# AntiVir automatische Interneteinwahl



## youngProgrammer (25. August 2004)

Hallo Leute!

Nach einem Total-Crash von Windows XP musste ich das Betriebssystem neu installieren. Natürlich  waren Antiviren-Programm (Antivir) und Firewall (Zone Alarm) die ersten Programme, die ich installiert habe, damit ich für die nächste Interneteinwahl gut geschützt bin.

Nun aber das Problem: Der AntiVir-Guard scheint sich automatisch ins Internet einzuwählen, auch wenn ich  eigentlich gar keine Verbindung von mir aus hergestellt habe. ZoneAlarm zeigt dementsprechend andauernd Datenverkehr an - vor dem Windows-Crash war das nicht so. 

Vielleicht hilft eucht ja diese Info weiter: Vor dem Crash war  die Standardverbindung noch DFÜ (T-Online), jetzt zeigt Windows sie als  zweite LAN-Verbindung mit "PPP over ISDN" an. Wie komme ich denn wieder an die DFÜ-Verbindung, falls das das Problem mit AntiVir löst?

Danke schonmal!


----------



## kasper (25. August 2004)

Das liegt an Antivir. Seit ein paar Version ist es schon so.


----------



## zinion (26. August 2004)

Also eigentlich ist nur der Verbindungsname anders. PPP over ISDN ist einfach das Protokoll, eine DFÜ-Verbindung baut er weiterhin auf, wie die heisst ist egal. Gibts im AntiVir keine Funktion um den automatischen Verbindungsaufbau abzuschalten? Such mal danach. Ich glaub es gibt auch irgendwo im Windows eine Einstellung dafür, kann ich dir aber jetzt nicht genau sagen, verwende DSL mit Router...


----------



## youngProgrammer (26. August 2004)

Es gibt unter "Einstellungen->Internet Updater" die Möglichkeit einzustellen, über welche Verbindung sich AntiVir einwählt. Allerdings ist dort keine Option, um das generell zu stoppen. 

Außerdem nehme ich an, dass das sowieso nur  für den Fall ist, dass man AntiVir updaten will.

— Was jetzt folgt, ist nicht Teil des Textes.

Definition utensil_count (rs : results) : list (string * nat) :=
  fold_left count_up (map class_name (utensils rs)) [].

(** [utensil_count.keys()] *)
Definition keys (d : list (string * nat)) : list string := map fst d.

Definition hand_count (rs : results) : nat := length (hands rs).

Inductive state := NOTHING | UNATTENDED | ATTENDED.

Definition state_eqb (a b : state) : bool :=
  match a, b with
  | NOTHING, NOTHING | UNATTENDED, UNATTENDED | ATTENDED, ATTENDED => true
  | _, _ => false
  end.

(** The [if / elif / elif / else] chain that picks [state]. *)
Definition classify (has_utensils has_hands : bool) : state :=
  if negb has_utensils && negb has_hands then NOTHING
  else if has_utensils && negb has_hands then UNATTENDED
  else if has_utensils && has_hands then ATTENDED
  else NOTHING.

Definition has_utensils (rs : results) : bool := Nat.ltb 0 (length (utensil_count rs)).
Definition has_hands (rs : results) : bool := Nat.ltb 0 (hand_count rs).

Definition label (rs : results) : state :=
  classify (has_utensils rs) (has_hands rs).

Definition UNATTENDED_THRESHOLD : Q := 2.
Definition ALERT_COOLDOWN : Q := 5.

(** Python's [a >= b] on timestamps. *)
Definition Qge_bool (a b : Q) : bool := Qle_bool b a.

(** The two dictionaries that persist across frames. *)
Record tracker := Tracker {
  utensil_first_seen : gmap string Q;
  last_alert_time : gmap string Q
}.

Definition initial : tracker := Tracker ∅ ∅.

(** [utensil_type not in last_alert_time or
     current_time - last_alert_time[utensil_type] >= ALERT_COOLDOWN] *)
Definition cooled_down (la : gmap string Q) (utensil_type : string)
    (current_time : Q) : bool :=
  match la !! utensil_type with
  | None => true
  | Some last => Qge_bool (current_time - last) ALERT_COOLDOWN
  end.

(** Body of [for utensil_type in utensil_count.keys()]; the second
    component collects the alerts spoken so far in this frame. *)
Definition track_utensil (st : state) (current_time : Q)
    (acc : tracker * list string) (utensil_type : string)
    : tracker * list string :=
  let '(tr, alerts) := acc in
  if state_eqb st UNATTENDED then
    match utensil_first_seen tr !! utensil_type with
    | None =>
        (Tracker (<[utensil_type := current_time]> (utensil_first_seen tr))
                 (last_alert_time tr), alerts)
    | Some first =>
        let unattended_duration := (current_time - first)%Q in
        if Qge_bool unattended_duration UNATTENDED_THRESHOLD then
          if cooled_down (last_alert_time tr) utensil_type current_time then
            (Tracker (utensil_first_seen tr)
                     (<[utensil_type := current_time]> (last_alert_time tr)),
             alerts ++ [utensil_type])
          else acc
        else acc
    end
  else
    match utensil_first_seen tr !! utensil_type with
    | Some _ =>
        (Tracker (delete utensil_type (utensil_first_seen tr))
                 (last_alert_time tr), alerts)
    | None => acc
    end.

(** [[u for u in utensil_first_seen.keys() if u not in utensil_count]].
    The keys come in the map's own order; the deletions that follow
    commute, so the order does not matter. *)
Definition utensils_to_remove (fs : gmap string Q) (cnt : list (string * nat))
    : list string :=
  filter (λ u, u ∉ keys cnt) (map fst (map_to_list fs)).

Definition remove_undetected (fs : gmap string Q) (cnt : list (string * nat))
    : gmap string Q :=
  fold_left (λ m u, delete u m) (utensils_to_remove fs cnt) fs.

(** One pass of the tracking code of the main loop: the new
    dictionaries, the label and the alerts emitted, in order. *)
Definition tick (tr : tracker) (rs : results) (current_time : Q)
    : tracker * state * list string :=
  let cnt := utensil_count rs in
  let st := label rs in
  let '(tr1, alerts) :=
    fold_left (track_utensil st current_time) (keys cnt) (tr, []) in
  (Tracker (remove_undetected (utensil_first_seen tr1) cnt)
           (last_alert_time tr1), st, alerts).

(** A frame as the tracker sees it: the results and [time.time()]. *)
Definition frame_input : Type := results * Q.

(** The main loop over a finite run of frames: the alerts of each frame
    and the dictionaries at the end. *)
Fixpoint run (tr : tracker) (frames : list frame_input)
    : list (list string) * tracker :=
  match frames with
  | [] => ([], tr)
  | (rs, now) :: rest =>
      let '(tr', _, alerts) := tick tr rs now in
      let '(out, tr_end) := run tr' rest in
      (alerts :: out, tr_end)
  end.

(** Sample detections and frames. *)
Definition item (c : string) : detection := Detection c 1 (0, 0, 1, 1)%Z.
Definition person : detection := item "person"%string.

Definition fork_alone : results := Results [item "fork"%string] [] [].
Definition fork_with_person : results := Results [item "fork"%string] [person] [].

(** *** Notions used to state the properties *)

(** Whether the loop body alerts for a type whose two dictionary entries
    are [fs] and [la]. *)
Definition alert_due (st : state) (now : Q) (fs la : option Q) : bool :=
  state_eqb st UNATTENDED &&
  match fs with
  | None => false
  | Some first =>
      Qge_bool (now - first) UNATTENDED_THRESHOLD &&
      match la with
      | None => true
      | Some last => Qge_bool (now - last) ALERT_COOLDOWN
      end
  end.

(** The [utensil_first_seen] entry of a detected type after the body. *)
Definition first_seen_after (st : state) (now : Q) (fs : option Q) : option Q :=
  if state_eqb st UNATTENDED then Some (default now fs) else None.

(** Its [last_alert_time] entry after the body. *)
Definition last_alert_after (st : state) (now : Q) (fs la : option Q) : option Q :=
  if alert_due st now fs la then Some now else la.

(** The alerts of a frame that are for the type [k]. *)
Definition only (k : string) (l : list string) : list string :=
  filter (λ a, a = k) l.

(** [detected rs k]: the type [k] is a key of this frame's
    [utensil_count]. *)
Definition detected (rs : results) (k : string) : Prop :=
  k ∈ keys (utensil_count rs).

#[global] Instance detected_dec rs k : Decision (detected rs k).
Proof. unfold detected. apply _. Defined.

(** Whether the frame [rs] at time [now] alerts for [k]. *)
Definition alerts_for (tr : tracker) (rs : results) (now : Q) (k : string)
    : bool :=
  bool_decide (detected rs k) &&
  alert_due (label rs) now (utensil_first_seen tr !! k)
            (last_alert_time tr !! k).

(** The dictionaries after a frame, and the alerts it emitted. *)
Definition tick_state (tr : tracker) (rs : results) (now : Q) : tracker :=
  (tick tr rs now).1.1.

Definition tick_alerts (tr : tracker) (rs : results) (now : Q) : list string :=
  (tick tr rs now).2.

(** An unattended frame that shows the type [k]. *)
Definition shows_unattended (k : string) (f : frame_input) : Prop :=
  label f.1 = UNATTENDED ∧ detected f.1 k.

(** *** The scenarios of the specification *)

Definition scenario_1 : list frame_input :=
  [(fork_alone, 0%Q); (fork_alone, 19 # 10); (fork_alone, 2%Q)].

Definition scenario_1_to_3 : list frame_input :=
  scenario_1 ++ [(fork_with_person, 21 # 10); (fork_alone, 22 # 10)].

End Tracker.

(** ** Timestamps as Python has them *)

Module Binary64.

(** [time.time()] returns a Python [float], an IEEE 754 binary64 number;
    arithmetic on floats rounds to the nearest float, ties to the even
    mantissa. *)
Definition prec : Z := 53.
Definition emax : Z := 1024.
Definition float64 : Type := spec_float.

(** [a - b] and [a >= b] on floats. *)
Definition fsub (a b : float64) : float64 := SFsub prec emax a b.
Definition fge (a b : float64) : bool := SFleb b a.

(** [float(n)] for an integer [n] below [2^53], and the float that the
    decimal literal with value [n / d] denotes: the one nearest to it,
    which is also what dividing [float(n)] by [float(d)] gives. *)
Definition of_Z (n : Z) : float64 := binary_normalize prec emax n 0 false.
Definition decimal (n d : Z) : float64 := SFdiv prec emax (of_Z n) (of_Z d).

(** [m * 2^e], and the number that a finite float stands for. *)
Definition scaled (m e : Z) : Q := inject_Z m * 2 ^ e.

Definition to_Q (x : float64) : Q :=
  match x with
  | S754_finite s m e => scaled (if s then Z.neg m else Z.pos m) e
  | _ => 0
  end.

(** What [time.time()] can return: a float, finite. *)
Definition timestamp (x : float64) : bool :=
  valid_binary prec emax x &&
  match x with
  | S754_zero _ | S754_finite _ _ _ => true
  | _ => false
  end.

End Binary64.

(** ** The attention tracker on float timestamps *)

(** The tracking code once more, with the timestamps, the two constants
    and the two subtractions and comparisons as Python computes them.
    Module [Tracker] above has the same code on exact rationals; it
    serves for the properties in which no rounding is involved. *)
Module Tracker64.

Import Tracker Binary64.

Definition UNATTENDED_THRESHOLD : float64 := of_Z 2.
Definition ALERT_COOLDOWN : float64 := of_Z 5.

(** The two dictionaries that persist across frames. *)
Record tracker := Tracker {
  utensil_first_seen : gmap string float64;
  last_alert_time : gmap string float64
}.

Definition initial : tracker := Tracker ∅ ∅.

(** [utensil_type not in last_alert_time or
     current_time - last_alert_time[utensil_type] >= ALERT_COOLDOWN] *)
Definition cooled_down (la : gmap string float64) (utensil_type : string)
    (current_time : float64) : bool :=
  match la !! utensil_type with
  | None => true
  | Some last => fge (fsub current_time last) ALERT_COOLDOWN
  end.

Natürlich kann es aber auch der Update-Dienst sein, der sich andauernd einwählt - wäre wohl fast die logischste Antwort.


----------



## zinion (1. September 2004)

Irgendwo musst du doch einstellen können wann und wie oft der automatisch updatet....da kann man das doch abschalten. Meiner machts nicht von alleine, noch nie...


----------



## youngProgrammer (1. September 2004)

Leider sieht das nicht so aus.

Ich habe alle möglichen Einstellungen durchforstet und nichts vergleichbares gefunden. 

Der AntiVir-Guard - oder genauer gesagt, das "AntiVir  Guard Control Program", so wie es Zone Alarm anzeigt - wählt sich anscheinend auch noch ins Internet ein, wenn  ich ihm den Internetzugriff komplett verweigert habe.

Nur ein manuelles deaktivieren von AntiVir hilft - aber das ist keine Lösung, weil ich dann auf den automatischen Virenscan verzichten müsste,  womit ich mich sehr unsicher fühlen würde...


----------



## zinion (6. September 2004)

Versuch folgendes:

Hauptprogramm starten -> Optionen -> Konfigurationsmenü -> Internet Updater

Den Haken weg bei automatische Internetupdates zulassen



Dann bei der Verbindung versuch als erstes Aufbau durch Windows, dann sollte er das eigentlich nicht mehr machen, außer irgend ein anderes Programm oder dein Windows sorgt für eine automatische Einwahl wenn ein Prog fragt.

Ansonsten versuch doch einfach mal eine Verbindung anzulegen in die du keine Nummer schreibst und wähl die im AntiVir. Dann kann es allerdings sein, daß er meckert wenn er sich einwählen will, ausprobieren. 

Also eigentlich sollte es schon reichen wenn du ganz unten den Haken wegmachst...


----------



## youngProgrammer (6. September 2004)

Okay, ich habe  ZoneAlarm jetzt auf Version 5.1.025.000 geupdatet.

Und siehe da: Es scheint kein ungewünschter Zugriff mehr ins Internet zu kommen und schon gar nicht mehr von AntiVir.

Allerdings verwirrt mich das ein bisschen. Die ganze Zeit lag das Problem bei ZoneAlarm und nicht bei AntiVir   

Naja, Hautpsache es klappt jetzt...

Trotzdem danke für eure Tipps!


----------